Come è fin troppo evidente c’è un numero spropositato di mezze ali e trequartista adattati, ma nessun uomo d’ordine, tranne forse Montolivo che però, come abbiamo spesso ricordato negli ultimi giorni, è ancora alla ricerca di una condizione accettabile dopo il gravissimo infortunio occorsogli durante la preparazione pre-mondiale con l’Italia e quindi non pronto per le esigenze del Milan.

Urge accorgimento tattico
Naturale che a Milanello Sinisa Mihajlovic, coadiuvato dall’intero staff tecnico del Milan, abbia iniziato a studiare qualche soluzione per mettere in condizione i propri calciatori di rendere al meglio.
L’analisi tattica dall’esterno è fin troppo semplice, a questa squadra occorre un cambio del modulo, o quanto meno un accorgimento rispetto a quello attuale.
Partiamo da Nigel De Jong. L’olandese non è un brocco ma non può essere lui l’uomo incaricato di far ripartire l’azione rossonera, non deve avere compiti di regia, non è nelle sue corde, inutile insistere. Oltre al fatto che ha sempre reso al meglio, sia al City che nella nazionale olandese, in un centrocampo a 2 oppure a 4, comunque con un altro centrale accanto.
Stessa identica valutazione che si potrebbe fare per Andrea Bertolacci, uno dei fiori all’occhiello del mercato 2015-16, ma - forse anche perché zavorrato da un cartellino pagato l’enormità di 20 milioni di euro - ancora non entrato perfettamente nei meccanismi tattici disegnati da Sinisa Mihajlovic.

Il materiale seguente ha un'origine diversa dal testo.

Lemma waiting_visit v tx h :
  tx ∉ v → waiting ({[ tx ]} ∪ v) h = waiting v h - (if bool_decide (tx ∈ parents_in h) then 1 else 0).
Proof.
  intros Hv. unfold waiting. set (P := (list_to_set (parents_in h) : gset key)).
  assert (HP : tx ∈ P ↔ tx ∈ parents_in h) by apply elem_of_list_to_set.
  case_bool_decide as Htx.
  - assert (({[ tx ]} ∪ v) ∩ P = {[ tx ]} ∪ (v ∩ P)) as -> by set_solver.
    rewrite size_union by set_solver. rewrite size_singleton. lia.
  - assert (({[ tx ]} ∪ v) ∩ P = v ∩ P) as -> by set_solver. lia.
Qed.

(** What the degrees and the queue hold between two pops. *)
Record draining_ok st : Prop := {
  dr_degree : ∀ h, in_degree st !! h = (λ _, waiting (visited st) h) <$> engine_nodes e !! h;
  dr_queue : ∀ h, h ∈ queue st ++ ordered st ↔ h ∈ dom (engine_nodes e) ∧ waiting (visited st) h = 0;
  dr_once : NoDup (queue st ++ ordered st);
  dr_visited : ∀ h, h ∈ visited st ↔ h ∈ ordered st;
  dr_topo : ∀ l1 x l2, ordered st = l1 ++ x :: l2 → ∀ p, p ∈ parents_in x → p ∈ l1
}.

(** One pass over the dependency entries. *)
Lemma release_all tx v ks degree q :
  NoDup ks → tx ∉ v →
  (∀ h, h ∈ ks → degree !! h = (λ _, waiting v h) <$> engine_nodes e !! h) →
  ∃ degree' new, foldl (release tx) (degree, q) ((λ k, (k, parents_in k)) <$> ks) = (degree', new ++ q)
  ∧ (∀ h, degree' !! h = if bool_decide (h ∈ ks) then (λ _, waiting ({[ tx ]} ∪ v) h) <$> engine_nodes e !! h
                         else degree !! h)
  ∧ NoDup new
  ∧ (∀ h, h ∈ new ↔ h ∈ ks ∧ h ∈ dom (engine_nodes e) ∧ tx ∈ parents_in h ∧ waiting ({[ tx ]} ∪ v) h = 0).
Proof.
  revert degree q; induction ks as [|k ks IH]; intros degree q Hn Hv Hd; cbn [fmap list_fmap foldl].
  { exists degree, []. split; [done|]. split; [done|]. split; [constructor|set_solver]. }
  apply NoDup_cons in Hn as [Hk Hn].
  assert (Hrel : ∃ degree1 new1, release tx (degree, q) (k, parents_in k) = (degree1, new1 ++ q)
    ∧ (∀ h, degree1 !! h = if bool_decide (h = k) then (λ _, waiting ({[ tx ]} ∪ v) h) <$> engine_nodes e !! h
                           else degree !! h)
    ∧ NoDup new1
    ∧ (∀ h, h ∈ new1 ↔ h = k ∧ h ∈ dom (engine_nodes e) ∧ tx ∈ parents_in h ∧ waiting ({[ tx ]} ∪ v) h = 0)).
  { unfold release. pose proof (waiting_visit v tx k Hv) as Hw. specialize (Hd k ltac:(set_solver)).
    case_bool_decide as Hp.
    - destruct (engine_nodes e !! k) as [n|] eqn:En; cbn in Hd; rewrite Hd.
      + assert (Hsub : wsub 64 (waiting v k) 1 = waiting ({[ tx ]} ∪ v) k).
        { rewrite Hw. unfold wsub. apply wrap_small. unfold fits.
          pose proof (waiting_nonneg ({[ tx ]} ∪ v) k). specialize (Hwidth k). unfold waiting in *. lia. }
        rewrite Hsub.
        exists (<[k := waiting ({[ tx ]} ∪ v) k]> degree), (if waiting ({[ tx ]} ∪ v) k =? 0 then [k] else []).
        split; [by destruct (_ =? 0)|]. split; [|split; [destruct (_ =? 0); [apply NoDup_singleton|constructor]|]].
        * intros h. case_bool_decide as E; [subst; by rewrite lookup_insert_eq, En|by rewrite lookup_insert_ne].
        * intros h. destruct (Z.eqb_spec (waiting ({[ tx ]} ∪ v) k) 0) as [Hz|Hz].
          -- rewrite list_elem_of_singleton. split; [intros ->|naive_solver].
             split; [done|]. split; [apply elem_of_dom; by eexists|done].
          -- split; [set_solver|]. intros (-> & _ & _ & ?). done.
      + exists degree, []. split; [done|]. split; [|split; [constructor|]].
        * intros h. case_bool_decide as E; [subst; by rewrite En, Hd|done].
        * intros h. split; [set_solver|]. intros (-> & [n E]%elem_of_dom & _). congruence.
    - exists degree, []. split; [done|]. split; [|split; [constructor|]].
      + intros h. case_bool_decide as E; [subst|done]. rewrite Hd, Hw, Z.sub_0_r. done.
      + intros h. split; [set_solver|]. intros (-> & _ & ? & _). done. }
  destruct Hrel as (degree1 & new1 & -> & D1 & N1 & M1).
  destruct (IH degree1 (new1 ++ q) Hn Hv) as (degree2 & new2 & -> & D2 & N2 & M2).
  { intros h Hh. rewrite D1, bool_decide_eq_false_2 by (intros ->; done). apply Hd. set_solver. }
  exists degree2, (new2 ++ new1). split; [by rewrite <- app_assoc|]. split; [|split].
  - intros h. rewrite D2, D1. destruct (decide (h = k)) as [->|Hne].
    + rewrite bool_decide_eq_false_2, (bool_decide_eq_true_2 (k = k)), bool_decide_eq_true_2 by set_solver. done.
    + rewrite (bool_decide_eq_false_2 (h = k)) by done. repeat case_bool_decide; set_solver.
  - apply NoDup_app. split; [done|]. split; [|done]. intros h Hh Hh1.
    apply M2 in Hh as [? _]. apply M1 in Hh1 as [-> _]. done.
  - intros h. rewrite elem_of_app, M1, M2, elem_of_cons. naive_solver.
Qed.
(** A pop keeps the invariant and moves one transaction to the order. *)
Lemma drain_step st tx rest degree' queue' :
  draining_ok st → queue st = tx :: rest →
  foldl (release tx) (in_degree st, rest) (dep_entries order e) = (degree', queue') →
  tx ∉ visited st
  ∧ draining_ok {| queue := queue'; in_degree := degree'; visited := {[ tx ]} ∪ visited st;
                   ordered := ordered st ++ [tx]; current_layer := current_layer st ++ [tx] |}.
Proof.
  intros [Hdeg Hq Honce Hvis Htopo] Eq E. rewrite Eq in Hq, Honce. cbn [app] in Hq, Honce.
  apply NoDup_cons in Honce as [Htx Hn].
  assert (Hv : tx ∉ visited st) by (rewrite Hvis; set_solver). split; [done|].
  destruct (release_all tx (visited st) (order (dom (dependency_map e))) (in_degree st) rest)
    as (degree1 & new & E1 & Hdeg1 & Hn1 & Hnew); [|done|intros; apply Hdeg|].
  { rewrite (Horder (dom (dependency_map e))). apply NoDup_elements. }
  change (dep_entries order e) with ((λ k, (k, parents_in k)) <$> order (dom (dependency_map e))) in E.
  rewrite E1 in E. injection E as <- <-.
  assert (Hnodep : ∀ h, h ∉ order (dom (dependency_map e)) → parents_in h = []).
  { intros h Hh. rewrite (in_order order Horder), elem_of_dom in Hh. unfold parents_in.
    destruct (dependency_map e !! h); [|done]. by destruct Hh; eexists. }
  assert (Hzero : ∀ h, waiting (visited st) h = 0 → waiting ({[ tx ]} ∪ visited st) h = 0 ∧ tx ∉ parents_in h).
  { intros h Hz. pose proof (waiting_visit (visited st) tx h Hv) as Hw. rewrite Hz in Hw.
    pose proof (waiting_nonneg ({[ tx ]} ∪ visited st) h).
    case_bool_decide as Ep; [lia|]. split; [lia|done]. }
  destruct (proj1 (Hq tx)) as [Htxn Htxz]; [by left|].
  assert (Hnewz : ∀ h, h ∈ new → waiting (visited st) h ≠ 0).
  { intros h (_ & _ & Hp & _)%Hnew Hz. by apply Hzero in Hz as [_ ?]. }
  split; cbn [queue in_degree visited ordered].
  - intros h. rewrite Hdeg1. case_bool_decide as Eh; [done|]. rewrite Hdeg.
    rewrite waiting_visit by done. rewrite (Hnodep h Eh), bool_decide_eq_false_2 by set_solver.
    by rewrite Z.sub_0_r.
  - intros h. transitivity (h ∈ new ∨ h ∈ tx :: rest ++ ordered st); [set_solver|]. rewrite Hq, Hnew. split.
    + intros [(_ & ? & _ & ?)|[? [? _]%Hzero]]; done.
    + intros [Hh Hz]. rewrite waiting_visit in Hz by done. case_bool_decide as Ep.
      * left. rewrite waiting_visit by done. rewrite bool_decide_eq_true_2 by done. repeat split; try done.
        destruct (decide (h ∈ order (dom (dependency_map e)))) as [|Hk]; [done|].
        rewrite (Hnodep h Hk) in Ep. set_solver.
      * right. split; [done|lia].
  - rewrite app_assoc, <- app_assoc. rewrite app_assoc.
    assert (Hperm : (new ++ rest) ++ ordered st ++ [tx] ≡ₚ new ++ tx :: (rest ++ ordered st)).
    { rewrite <- !app_assoc. f_equiv. rewrite (Permutation_app_comm (ordered st) [tx]). cbn.
      by rewrite <- Permutation_middle. }
    rewrite <- app_assoc in Hperm. rewrite <- ?app_assoc. rewrite Hperm.
    apply NoDup_app. split; [done|]. split; [|by apply NoDup_cons].
    intros h Hh Hc. apply (Hnewz h Hh). apply Hq. done.
  - intros h. rewrite elem_of_union, elem_of_app, Hvis. set_solver.
  - intros l1 x l2 El p Hp. destruct l2 as [|y l2 _] using rev_ind.
    + apply app_inj_tail in El as [<- <-]. apply Hvis. apply waiting_zero in Htxz as [_ Hall]. by apply Hall.
    + rewrite app_comm_cons, app_assoc in El. apply app_inj_tail in El as [El _]. eapply Htopo; eauto.
Qed.
(** The queue and the order hold transactions of the pool, each once. *)
Lemma draining_size st : draining_ok st → (length (queue st) + length (ordered st) ≤ size (engine_nodes e))%nat.
Proof.
  intros [_ Hq Hn _ _]. rewrite <- length_app, <- size_dom.
  destruct (size_list_to_set (queue st ++ ordered st)) as [_ Hs]. rewrite <- (proj2 Hs Hn).
  apply subseteq_size. intros h. rewrite elem_of_list_to_set, Hq. tauto.
Qed.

Bertolacci e De Jong più vicini
La verità però è che Bertolacci sembra quasi frenato, più preoccupato di assecondare i dettami tattici imposti dall’allenatore rossonero che di dare libero sfogo a tutta la sua indiscutibile qualità. Naturale che con il passare del tempo, una volta mandati a memoria tutti i passaggi voluti dall’ex tecnico della Sampdoria, il gioco sarà molto più fluido, però anche Bertolacci nel Genoa di Gasperini giocava con un altro centrale al suo fianco nel 3-4-3 disegnato dal mister rossoblu.
Sembrerebbe evidente a questo punto fare 1+1 e mettere De Jong e Bertolacci in condizione di rendere al meglio avvicinandoli in mezzo al campo, alleggerire l’olandese da compiti di impostazione e rendere semplice il lavoro del centrocampista romano, più a suo agio con un incontrista vicino.

Dopo la sosta arriva il derby
Per fortuna di Mihajlovic è arrivata subito la sosta per le nazionali che potrebbe rivelarsi preziosa, anche perché alla ripresa delle ostilità il Milan sarà subito chiamato ad un impegno di quelli da non toppare per nessuna ragione al mondo: il derby con la rinnovatissima Inter di Mancini.
Durante il precampionato i rossoneri hanno già vinto due match su due contro i nerazzurri. E ci sarebbe un altro celebre proverbio che dice…ma no, lasciamo stare, nel calcio la scaramanzia ha sempre la sua importanza.